We tested in a systematic fashion the effect of an intron on the level of luciferase expression in cultured C6/36 Aedes albopictus cells. The intron was inserted in both orientations, upstream and downstream of the luciferase coding region in two different luciferase expression vectors. The two parental luciferase expression vectors differed only in their promoters, one containing the Drosophila melanogaster actin5C promoter and the other the Autographa californica nuclear polyhedrosis virus hr5/ie1 enhancer/promoter. All resulting intron-containing constructs were tested for their ability to express luciferase in transient assays following electroporation into C6/36 cells. We found that the introns stimulate luciferase expression between twelve and sixtyfold, depending on the promoter.
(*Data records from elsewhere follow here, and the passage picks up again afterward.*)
Lemma NoDup_listeners_external (c : Call) w :
  keeps_unique collaborator →
  NoDup (document_listeners w) →
  NoDup (document_listeners (external collaborator c w)).
Proof. intros Hunique Hnd. unfold external. by apply Hunique. Qed.

(** X3: when the collaborators called by [_start] neither register nor
    remove the instance's full screen listener, that listener is
    registered for each of the three full screen events once [_start]
    has run, whatever else the collaborators do to the listener list. *)
Theorem start_registers_listeners self this w :
  keeps_listener collaborator (fullScreenListener self this) →
  ∀ type, type ∈ FULL_SCREEN_EVENTS →
    (type, fullScreenListener self this)
    ∈ document_listeners (_start collaborator self this w).
Proof.
  intros Hkeeps type Hin. unfold _start. cbv zeta.
  rewrite !(elem_of_listeners_external (fullScreenListener self this)) by done.
  rewrite listeners_fold_add. apply elem_of_add_listeners. right. by split.
Qed.

(** X2: when the collaborators called by [componentWillUnmount] neither
    register nor remove the instance's full screen listener and keep the
    listener list free of duplicates, then on a list without duplicates
    the instance's listener is registered for none of the three full
    screen events once [componentWillUnmount] has run. *)
Theorem unmount_removes_own_listeners isJoined self this w :
  keeps_listener collaborator (fullScreenListener self this) →
  keeps_unique collaborator →
  NoDup (document_listeners w) →
  ∀ type, type ∈ FULL_SCREEN_EVENTS →
    (type, fullScreenListener self this)
    ∉ document_listeners (componentWillUnmount collaborator isJoined self this w).
Proof.
  intros Hkeeps Hunique Hnd type Hin. unfold componentWillUnmount. cbv zeta.
  assert ((type, fullScreenListener self this)
          ∉ document_listeners
              (fold_left
                 (λ w name,
                    removeEventListener name (fullScreenListener self this) w)
                 FULL_SCREEN_EVENTS
                 (external collaborator APP_UI_unbindEvents w))) as Hgone.
  { rewrite listeners_fold_remove.
    rewrite remove_listeners_filter by by apply NoDup_listeners_external.
    rewrite list_elem_of_filter. intros [Hnot _]. apply Hnot. by split. }
  destruct isJoined; [ | done ].
  by rewrite (elem_of_listeners_external (fullScreenListener self this)).
Qed.

Lemma refreshes_componentDidUpdate this prevProps w :
  refreshes (componentDidUpdate this prevProps w)
  = refreshes w
    + (if Bool.eqb (_shouldDisplayTileView (abstractProps (props this)))
                   (_shouldDisplayTileView (abstractProps prevProps))
       then 0 else 1).
Proof.
  unfold componentDidUpdate, refreshes.
  destruct (Bool.eqb _ _); simpl; [ lia | ].
  rewrite filter_app, length_app. reflexivity.
Qed.

(** X6: along a sequence of props updates, [VideoLayout.refreshLayout] is
    called once for each change of [_shouldDisplayTileView] from one props
    to the next, and never otherwise. *)
Theorem refreshLayout_once_per_tile_view_change
    (next : list (Props number)) this w :
  refreshes (updates next this w).2
  = refreshes w
    + flips (_shouldDisplayTileView (abstractProps (props this)))
        (map (λ p, _shouldDisplayTileView (abstractProps p)) next).
Proof.
  revert this w. induction next as [| p next IH]; intros this w; simpl.
  - lia.
  - rewrite IH, refreshes_componentDidUpdate. simpl. lia.
Qed.

End LifeCycleProps.

(** * More on the background opacity *)

Section SetBackgroundFrame.

Context {number : Type}.
Variable setColorAlpha : string → number → string.
Implicit Types (this : Conference number) (doc : gmap nat Element).

Lemma parentElement_set_style_background (value : string) (e : Element) :
  parentElement (set_style_background value e) = parentElement e.
Proof. reflexivity. Qed.

(** Writing the background of an element that is in the document keeps
    every parent link. *)
Lemma lookup_parent_insert_background doc (r ref : nat) (e : Element) (value : string) :
  doc !! r = Some e →
  parentElement <$> (<[r := set_style_background value e]> doc) !! ref
  = parentElement <$> doc !! ref.
Proof.
  intros He. destruct (decide (r = ref)) as [-> | Hne].
  - by rewrite lookup_insert_eq, He.
  - by rewrite lookup_insert_ne.
Qed.
(** * Your-Work Innovations website server (main.py): a shallow embedding

    The script is a thin wrapper over Python's [http.server]: a request
    handler class that injects CORS and security headers and maps [/] to
    [/index.html], and a bootstrap that resolves the port, checks the
    required files, constructs a [socketserver.TCPServer] and serves.

    Everything the script does is an effect, so the embedding is an
    exception-and-trace monad over an explicit description of the
    operating system (environment variables, files, which addresses can
    be bound, how the serve loop ends).  The standard-library pieces the
    script calls ([int], [socket.bind], [BaseHTTPRequestHandler]) are
    modelled after CPython 3.11. *)

From Stdlib Require Import ZArith Lia Ascii String.
From stdpp Require Import base strings gmap pretty list.

(** ** Python values and built-ins *)

Module Py.

(** The exceptions that occur in the script.  [KeyboardInterrupt] derives
    from [BaseException] only; every other one derives from [Exception].
    The string is what [str(e)] prints. *)
Inductive exn : Type :=
  | OSError (msg : string)
  | ValueError (msg : string)
  | OverflowError (msg : string)
  | KeyboardInterrupt
  | OtherException (msg : string).

Definition is_OSError (e : exn) : bool :=
  match e with OSError _ => true | _ => false end.

Definition is_KeyboardInterrupt (e : exn) : bool :=
  match e with KeyboardInterrupt => true | _ => false end.

(** [isinstance(e, Exception)] *)
Definition is_Exception (e : exn) : bool := negb (is_KeyboardInterrupt e).

Definition is_ValueError (e : exn) : bool :=
  match e with ValueError _ => true | _ => false end.

(** [str(e)] *)
Definition str_exn (e : exn) : string :=
  match e with
  | OSError m | ValueError m | OverflowError m | OtherException m => m
  | KeyboardInterrupt => ""
  end.

(** [str(n)] and the [{n}] of an f-string, for an [int]. *)
Definition str (n : Z) : string := pretty n.

Definition nl : string := String (Ascii.ascii_of_nat 10) EmptyString.
Lemma best_effort_versus_fail_fast_witness :
  (deliverOutboundPayloads cutOnce cutOnce limitFive asGiven rejectingSome
     (plainOptions true) discord None
     [textOnly "one"; textOnly "two"; textOnly "three"]).2
  = Resolved ["sent"; "sent"]
  /\ (deliverOutboundPayloads cutOnce cutOnce limitFive asGiven rejectingSome
        (plainOptions false) discord None
        [textOnly "one"; textOnly "two"; textOnly "three"]).2
     = Rejected "refused".
Proof.
  split.
  - destruct (best_effort_versus_fail_fast cutOnce cutOnce limitFive asGiven
                rejectingSome (plainOptions true) discord None
                [textOnly "one"; textOnly "two"; textOnly "three"]
                (textOnly "one") (textOnly "two") (textOnly "three")
                (SendText "two") [] "refused" eq_refl eq_refl eq_refl)
      as (H & _).
    + vm_compute. repeat split; eexists; reflexivity.
    + reflexivity.
    + reflexivity.
    + vm_compute. repeat split; eexists; reflexivity.
    + exact H.
  - destruct (best_effort_versus_fail_fast cutOnce cutOnce limitFive asGiven
                rejectingSome (plainOptions false) discord None
                [textOnly "one"; textOnly "two"; textOnly "three"]
                (textOnly "one") (textOnly "two") (textOnly "three")
                (SendText "two") [] "refused" eq_refl eq_refl eq_refl)
      as (H & _).
    + vm_compute. repeat split; eexists; reflexivity.
    + reflexivity.
    + reflexivity.
    + vm_compute. repeat split; eexists; reflexivity.
    + exact H.
Defined.

Lemma partial_media_results_kept_witness :
  (deliverOutboundPayloads cutOnce cutOnce limitFive asGiven rejectingSome
     (plainOptions true) discord None
     [textOnly "first";
      {| text := "look"; mediaUrls := ["a.png"; "b.png"; "c.png"] |};
      textOnly "after"]).2
  = Resolved ["sent"; "sent"; "sent"].
Proof.
  destruct (partial_media_results_kept cutOnce cutOnce limitFive asGiven
              rejectingSome (plainOptions true) discord None
              [textOnly "first";
               {| text := "look"; mediaUrls := ["a.png"; "b.png"; "c.png"] |};
               textOnly "after"]
              [textOnly "first"] [textOnly "after"]
              {| text := "look"; mediaUrls := ["a.png"; "b.png"; "c.png"] |}
              {| sent := [SendText "first"]; results := ["sent"];
                 announced := []; reported := [] |}
              2 (SendMedia "" "b.png") "refused" eq_refl eq_refl eq_refl
              eq_refl) as (rest & more & reps & H & _).
  - intros f Hf. discriminate Hf.
  - lia.
  - vm_compute. repeat split; eexists; reflexivity.
  - reflexivity.
  - reflexivity.
  - vm_compute. reflexivity.
Defined.

End DeliverWitnesses.

(** ** Supervision *)

Section SupervisorProps.
Import Supervisor.

Lemma request_during_shutdown (action : GatewayRunSignalAction)
  (signal : string) (s : GatewayLoop) :
  shuttingDown s = true ->
  request action signal s
  = logLine ("received " ++ signal ++ " during shutdown; ignoring") s.
Proof. intros H. unfold request. by rewrite H. Qed.

Lemma bystander_keeps_stopping (e : Event) (s : GatewayLoop) :
  isBystander e = true -> stopping s -> stopping (step e s).
Proof.
  intros He (Hx & Hs & Hc & Ht). unfold step. rewrite Hx.
  destruct e as [sig|r| |]; try discriminate.
  - destruct (listening s); [|done].
    rewrite (request_during_shutdown _ _ _ Hs). done.
  - destruct (phase s); try done. by destruct r.
Qed.

Lemma bystanders_keep_stopping (events : list Event) (s : GatewayLoop) :
  forallb isBystander events = true -> stopping s -> stopping (run events s).
Proof.
  revert s. induction events as [|e events IH]; intros s; simpl; [done|].
  intros [He Hes]%andb_prop Hs. apply IH; [done|].
  by apply bystander_keeps_stopping.
Qed.

Lemma stopping_ends (e : Event) (s : GatewayLoop) :
  isBystander e = false -> stopping s -> exited (step e s) = Some 0.
Proof.
  intros He (Hx & Hs & Hc & Ht). unfold step. rewrite Hx.
  destruct e as [sig|r|r|]; try discriminate.
  - rewrite Hc. by destruct r.
  - by rewrite Ht.
Qed.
Enhanced expression was only seen when the intron was present in the correct orientation upstream of the luciferase ORF. When the 3' splice sites of the enhanced intron-containing constructs were mutated, the expression level dropped back to below the level of the intronless parental constructs, suggesting that the intron-dependent stimulation of luciferase expression is depending on splicing and is not due to other effects the intron may have on transcription or translation. The luciferase transcripts of all constructs were analysed by reverse transcription, PCR amplification and sequencing, and the results show a perfect correlation between efficient splicing of the intron and elevated levels of luciferase expression. Our findings have the potential to be very useful for boosting expression of foreign proteins in the widely used baculoviral or non-viral systems in insect cells.